The prices of gold and silver slightly decreased again during last week. Cyprus’s bailout news may have contributed to the depreciation of the Euro but didn’t pull up safe haven investments such as gold. Will precious metals continue to decline this week? As I have pointed out in the latest precious metals weekly outlook, several reports, speeches and decisions may affect precious metals prices. These items include: U.S non-farm payroll report, ECB rate decision, Bernanke’s speech, U.S and Canada’s trade balance updates, Australia retail sales report, monetary policy meetings of Reserve Bank of Australia, Bank of England and Bank of Japan, U.S. factory orders, and U.S. jobless claims. On today’s agenda: China Manufacturing PMI and U.S. manufacturing PMI.

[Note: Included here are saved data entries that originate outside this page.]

(* ===== verification/SysfileSpec.v ===== *)
(** * Reference counts of open files

    [fd_ok ext k]: every entry of the file table has as many references as descriptors
    of the process point to it, plus [ext f] held elsewhere: by other processes, or by
    the kernel in the middle of a call.  Every file system call keeps the counts exact
    on every path, so no entry is lost and none is closed while in use. *)

From S2P Require Import Prelude Mem CString Riscv Kalloc Pipe Block Sleeplock Bio Log Fs FsBlocks File Sysfile Demo.

(** How many descriptors are [f]. *)
Definition fd_count (f : nat) (os : list (option nat)) : Z := Z.of_nat (length (filter (fun o => o = Some f) os)).

Definition bump (ext : nat -> Z) (f : nat) (d : Z) : nat -> Z := fun g => if decide (g = f) then ext g + d else ext g.

Record fd_ok (ext : nat -> Z) (k : kernel) : Prop := {
  fd_len : length (k_ofile k) = Z.to_nat NOFILE;
  fd_refs : forall f x, k_files k !! f = Some x -> f_ref x = fd_count f (k_ofile k) + ext f;
  fd_free : forall f x, k_files k !! f = Some x -> f_ref x = 0 -> f_type x = FD_NONE;
  fd_files : length (k_files k) = NFILE;
  fd_valid : forall f, Some f ∈ k_ofile k -> (f < NFILE)%nat;
  fd_ext : forall f, 0 <= ext f < 2 ^ 30;
}.

Lemma fd_count_nonneg f os : 0 <= fd_count f os.
Proof. unfold fd_count. lia. Qed.

Lemma fd_count_le f os : fd_count f os <= Z.of_nat (length os).
Proof. unfold fd_count. pose proof (length_filter (fun o => o = Some f) os). lia. Qed.

Lemma fd_count_app f l l' : fd_count f (l ++ l') = fd_count f l + fd_count f l'.
Proof. unfold fd_count. rewrite list.filter_app, length_app. lia. Qed.

Lemma fd_count_cons f o l : fd_count f (o :: l) = (if decide (o = Some f) then 1 else 0) + fd_count f l.
Proof. unfold fd_count. rewrite filter_cons. case_decide; cbn [length]; lia. Qed.

(** Changing one descriptor. *)
Lemma fd_count_insert f os i o o' :
  os !! i = Some o -> fd_count f (<[i := o']> os) =
    fd_count f os - (if decide (o = Some f) then 1 else 0) + (if decide (o' = Some f) then 1 else 0).
Proof.
  intros Hi. rewrite <-(take_drop_middle os i o Hi) at 2. rewrite insert_take_drop by (by apply lookup_lt_Some in Hi).
  rewrite !fd_count_app, !fd_count_cons. lia.
Qed.

Lemma fd_count_elem f os : Some f ∈ os -> 1 <= fd_count f os.
Proof.
  intros Hin. unfold fd_count. assert (H : Some f ∈ filter (fun o => o = Some f) os) by (by apply list_elem_of_filter).
  destruct (filter _ os); [by apply elem_of_nil in H|]. cbn [length]. lia.
Qed.

Lemma fd_ok_ext ext ext' k : (forall f, ext' f = ext f) -> fd_ok ext k -> fd_ok ext' k.
Proof. intros E [H1 H2 H3 H4 H5 H6]. split; try done; intros f; rewrite ?E; auto. Qed.

Lemma bump_bump ext f d d' g : d + d' = 0 -> bump (bump ext f d) f d' g = ext g.
Proof. intros. unfold bump. case_decide; lia. Qed.

(** ** Computations that touch neither the files nor the descriptors *)

Definition keeps {A} (m : Kn A) : Prop :=
  forall k a k', m k = Done a k' -> k_files k' = k_files k /\ k_ofile k' = k_ofile k.

Lemma keeps_ret {A} (a : A) : keeps (mret a).
Proof. by intros k a' k' [= <- <-]. Qed.

Lemma keeps_bind {A B} (m : Kn A) (g : A -> Kn B) : keeps m -> (forall a, keeps (g a)) -> keeps (m ≫= g).
Proof.
  intros Hm Hg k b k' (a & k1 & E1 & E2)%bind_done_inv. destruct (Hm _ _ _ E1). destruct (Hg _ _ _ _ E2). split; congruence.
Qed.

Lemma keeps_gets {A} (g : kernel -> A) : keeps (gets g).
Proof. by intros k a k' [= <- <-]. Qed.

Lemma keeps_fs {A} (m : M (fstate lstate) A) : keeps (fs_op m).
Proof. intros k a k'. unfold fs_op, lift. destruct (m (k_fs k)); try done. by intros [= <- <-]. Qed.

Lemma keeps_log {A} (m : M lstate A) : keeps (log_op m).
Proof. apply keeps_fs. Qed.

Lemma keeps_mem {A} (m : M kstate A) : keeps (mem_op m).
Proof. intros k a k'. unfold mem_op, lift. destruct (m (k_mem k)); try done. by intros [= <- <-]. Qed.

Lemma keeps_modify g : (forall k, k_files (g k) = k_files k /\ k_ofile (g k) = k_ofile k) -> keeps (modify g).
Proof. intros Hg k a k' [= <- <-]. apply Hg. Qed.

Lemma keeps_panic {A} msg : keeps (panic msg : Kn A).
Proof. done. Qed.

Lemma keeps_hang {A} : keeps (hang : Kn A).
Proof. done. Qed.

Create HintDb keeps.
#[export] Hint Resolve keeps_ret keeps_gets keeps_fs keeps_log keeps_mem keeps_panic keeps_hang : keeps.
#[export] Hint Extern 4 (keeps (_ ≫= _)) => (apply keeps_bind; [|intros ?]) : keeps.
#[export] Hint Extern 4 (keeps (modify _)) => (apply keeps_modify; intros ?; split; reflexivity) : keeps.
#[export] Hint Extern 5 (keeps (if ?b then _ else _)) => (destruct b) : keeps.
#[export] Hint Extern 5 (keeps (match ?x with _ => _ end)) => (destruct x) : keeps.

Lemma keeps_ok {A} (m : Kn A) ext k a k' : keeps m -> m k = Done a k' -> fd_ok ext k -> fd_ok ext k'.
Proof. intros Hm E [H1 H2 H3 H4 H5 H6]. destruct (Hm _ _ _ E) as [E1 E2]. split; rewrite ?E1, ?E2; done. Qed.

(** ** Computations that change the counts *)

Definition takes {A} (P : kernel -> Prop) (m : Kn A) (Q : A -> kernel -> Prop) : Prop :=
  forall k a k', P k -> m k = Done a k' -> Q a k'.

Lemma takes_bind {A B} P (m : Kn A) Q (g : A -> Kn B) R :
  takes P m Q -> (forall a, takes (Q a) (g a) R) -> takes P (m ≫= g) R.
Proof. intros Hm Hg k b k' HP (a & k1 & E1 & E2)%bind_done_inv. apply (Hg a k1 b k'); [|done]. by apply (Hm k). Qed.

Lemma takes_ret {A} (P : A -> kernel -> Prop) a : takes (P a) (mret a) P.
Proof. by intros k a' k' HP [= <- <-]. Qed.

Lemma takes_keeps {A} (m : Kn A) e : keeps m -> takes (fd_ok e) m (fun _ => fd_ok e).
Proof. intros Hm k a k' Hk E. by apply (keeps_ok m e k a). Qed.

Lemma takes_panic {A} P msg Q : takes P (panic msg : Kn A) Q.
Proof. done. Qed.

Lemma takes_weaken {A} (P P' : kernel -> Prop) (m : Kn A) (Q Q' : A -> kernel -> Prop) :
  takes P m Q -> (forall k, P' k -> P k) -> (forall a k, Q a k -> Q' a k) -> takes P' m Q'.
Proof. intros H HP HQ k a k' Hk E. apply HQ. apply (H k); auto. Qed.

(** A step that keeps, before another computation. *)
Lemma takes_keep_bind {A B} e (m : Kn A) (g : A -> Kn B) R :
  keeps m -> (forall a, takes (fd_ok e) (g a) R) -> takes (fd_ok e) (m ≫= g) R.
Proof. intros Hm Hg. apply (takes_bind _ _ (fun _ => fd_ok e)); [by apply takes_keeps|done]. Qed.

Lemma bind_set_file {A} f g (m : Kn A) k : (set_file f g;; m) k = m (set_files (alter g f (k_files k)) k).
Proof. reflexivity. Qed.

(** A change of one entry of the file table that adds [d] references. *)
Lemma set_file_ok e k f g d :
  fd_ok e k -> (forall x, k_files k !! f = Some x -> f_ref (g x) = f_ref x + d /\ (f_ref (g x) = 0 -> f_type (g x) = FD_NONE)) ->
  0 <= e f + d < 2 ^ 30 -> fd_ok (bump e f d) (set_files (alter g f (k_files k)) k).
Proof.
  intros [H1 H2 H3 H4 H5 H6] Hg Hd. split; cbn [k_files k_ofile set_files]; try done.
  - intros h x. unfold bump. rewrite list_lookup_alter. case_decide as E.
    + subst h. rewrite decide_True by done. intros (y & Hy & ->)%fmap_Some. destruct (Hg y Hy) as [-> _]. rewrite (H2 f y Hy). lia.
    + rewrite decide_False by done. apply H2.
  - intros h x. rewrite list_lookup_alter. case_decide as E; [|apply H3].
    subst h. intros (y & Hy & ->)%fmap_Some. by destruct (Hg y Hy).
  - by rewrite length_alter.
  - intros h. unfold bump. case_decide as E; [by subst|apply H6].
Qed.

(** A change of one descriptor. *)
Lemma set_fd_ok e k fd o o' :
  fd_ok e k -> k_ofile k !! fd = Some o -> (forall f, o' = Some f -> (f < NFILE)%nat) ->
  (forall f, 0 <= e f + (if decide (o = Some f) then 1 else 0) - (if decide (o' = Some f) then 1 else 0) < 2 ^ 30) ->
  fd_ok (fun f => e f + (if decide (o = Some f) then 1 else 0) - (if decide (o' = Some f) then 1 else 0))
    (set_ofile (<[fd := o']> (k_ofile k)) k).
Proof.
  intros [H1 H2 H3 H4 H5 H6] Hfd Ho' He. split; cbn [k_files k_ofile set_ofile]; try done.
  - by rewrite length_insert.
  - intros f x Hx. rewrite (fd_count_insert f _ fd o o' Hfd), (H2 f x Hx). lia.
  - intros f Hf. apply list_elem_of_lookup in Hf as (j & Hj).
    rewrite list_lookup_insert in Hj. case_decide as E; [apply Ho'; congruence|]. apply H5. by apply list_elem_of_lookup_2 with j.
Qed.

Lemma filealloc_scan_spec fs k f :
  filealloc_scan fs k = Some f -> (k <= f)%nat /\ exists x, fs !! (f - k)%nat = Some x /\ f_ref x = 0.
Proof.
  revert k. induction fs as [|x fs IH]; intros k; cbn [filealloc_scan]; [done|]. destruct (Z.eqb_spec (f_ref x) 0).
  - intros [= <-]. split; [lia|]. exists x. by rewrite Nat.sub_diag.
  - intros (H1 & y & H2 & H3)%IH. split; [lia|]. exists y. by replace (f - k)%nat with (S (f - S k)) by lia.
Qed.

Lemma fdalloc_scan_spec os k fd :
  fdalloc_scan os k = Some fd -> (k <= fd)%nat /\ os !! (fd - k)%nat = Some None.
Proof.
  revert k. induction os as [|o os IH]; intros k; cbn [fdalloc_scan]; [done|]. destruct o as [f|].
  - intros (H1 & H2)%IH. split; [lia|]. by replace (fd - k)%nat with (S (fd - S k)) by lia.
  - intros [= <-]. split; [lia|]. by rewrite Nat.sub_diag.
Qed.

(** ** The operations on files and descriptors *)

Definition ext_ok (e : nat -> Z) : Prop := forall f, 0 <= e f < 2 ^ 29.

Lemma bump_ok e f : ext_ok e -> forall g, 0 <= bump e f 1 g < 2 ^ 30.
Proof. intros He g. specialize (He g). unfold bump. case_decide; lia. Qed.

Lemma filealloc_takes e :
  ext_ok e -> takes (fd_ok e) filealloc (fun r k =>
    match r with None => fd_ok e k | Some f => fd_ok (bump e f 1) k /\ e f = 0 /\ (f < NFILE)%nat end).
Proof.
  intros He k r k' Hk. unfold filealloc. rewrite bind_gets. destruct (filealloc_scan (k_files k) 0) as [f|] eqn:E; [|by intros [= <- <-]].
  intros [= <- <-]. apply filealloc_scan_spec in E as (_ & x & Hx & H0). rewrite Nat.sub_0_r in Hx.
  pose proof (fd_refs _ _ Hk f x Hx) as Hr. pose proof (fd_count_nonneg f (k_ofile k)). pose proof (He f).
  split; [|split; [lia|]].
  - apply set_file_ok; [done| |lia]. intros y Hy. rewrite Hx in Hy. injection Hy as <-. cbn. split; [lia|done].
  - rewrite <-(fd_files _ _ Hk). by apply lookup_lt_Some in Hx.
Qed.

Lemma fdalloc_takes e f :
  ext_ok e -> (f < NFILE)%nat -> takes (fd_ok (bump e f 1)) (fdalloc f)
    (fun r k => if r <? 0 then fd_ok (bump e f 1) k else fd_ok e k).
Proof.
  intros He Hf k r k' Hk. unfold fdalloc. rewrite bind_gets. destruct (fdalloc_scan (k_ofile k) 0) as [fd|] eqn:E; [|by intros [= <- <-]].
  intros [= <- <-]. destruct (Z.ltb_spec (Z.of_nat fd) 0); [lia|]. apply fdalloc_scan_spec in E as (_ & Hfd). rewrite Nat.sub_0_r in Hfd.
  rewrite Nat2Z.id. eapply fd_ok_ext; [|apply (set_fd_ok (bump e f 1) k fd None (Some f) Hk Hfd)].
  - intros g. unfold bump. rewrite (decide_False (P := None = Some g)) by done. repeat case_decide; try lia; congruence.
  - intros g [= <-]. done.
  - intros g. specialize (He g). unfold bump. repeat case_decide; try lia; congruence.
Qed.

Lemma keeps_pipe_close `{KI : KernelImage} pi w : keeps (pipe_close pi w).
Proof. unfold pipe_close. auto 10 with keeps. Qed.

On Thursday, the price of gold declined by 0.71% to $1,594.8; Silver also decreased by 1% to $28.29. During March, gold rose by 1.08%; silver slipped by 0.36%. Moreover, during the previous week, the SPDR Gold Shares (GLD) slightly decreased by 0.69% and reached 154.47 by March 28th.
In the chart below are the normalized prices of gold and silver between January and March (normalized to 100 as of December 31st). The prices of gold and silver slightly declined in the past couple of weeks.
On Today’s Agenda
China Manufacturing PMI: According the previous update for February, the Manufacturing PMI inched down to 50.1; this means that China’s manufacturing sector is growing at a slower pace. If in the upcoming update the PMI will decline below the 50 point mark, it could signal deterioration in China’s economy. In such a case, this may adversely affect precious metals prices;
U.S. Manufacturing PMI: During February 2013, the index increased to 54.2%; this means the manufacturing is growing at a faster rate; this index may affect precious metals markets.
Currencies / Bullion Market – April Update
The Euro/ USD bounced back on Friday by 0.28% to 1.2816. During last week, the Euro/USD decreased by 1.33%. Moreover, several other currencies such as the Aussie dollar depreciated during last week against the U.S. dollar by 0.32%. The Japanese yen and Canadian dollar slightly appreciated against the USD last week by 0.31% and 0.68%, respectively. The mixed trend in major currencies against the U.S. dollar may have contributed to the moderate decline of gold and silver prices. The correlations among gold, Japanese yen and Aussie dollar remained weak during March: the linear correlation between gold and USD/Yen was -0.25 (daily percent changes); the linear correlation between the gold and AUD/USD was 0.12 (daily percent changes). These weak correlations suggest the recent changes in precious metals markets had little to do with the daily shifts in the foreign exchange markets.
Gold and silver slightly declined during last week. The recent developments in Cyprus didn’t seem to stir up the precious metals markets and mostly contributed to the depreciation of the Euro. The recent news is that uninsured accounts in Cyprus will get a 60% haircut. Today’s reports include U.S. and China manufacturing PMI updates. These reports might affect the direction of gold and silver prices. If the U.S. PMI index will rise again, this could pull down the prices of gold and silver. This week, several reports in the U.S. will come out including: non-farm payroll update, factory orders, and jobless claims. These reports could affect not only the U.S. dollar but also gold and silver rates. If the U.S. economy will continue to show signs of recovery, it could strengthen the USD and thus pull down precious metals prices. Bernanke’s upcoming speech might affect precious metals traders only if he will provide a big headline regarding the FOMC’s monetary policy. This scenario, however, is less likely, in my opinion. Finally, if GLD’s gold holdings will continue to decline, this could serve as another indication for the decline in demand for precious metals.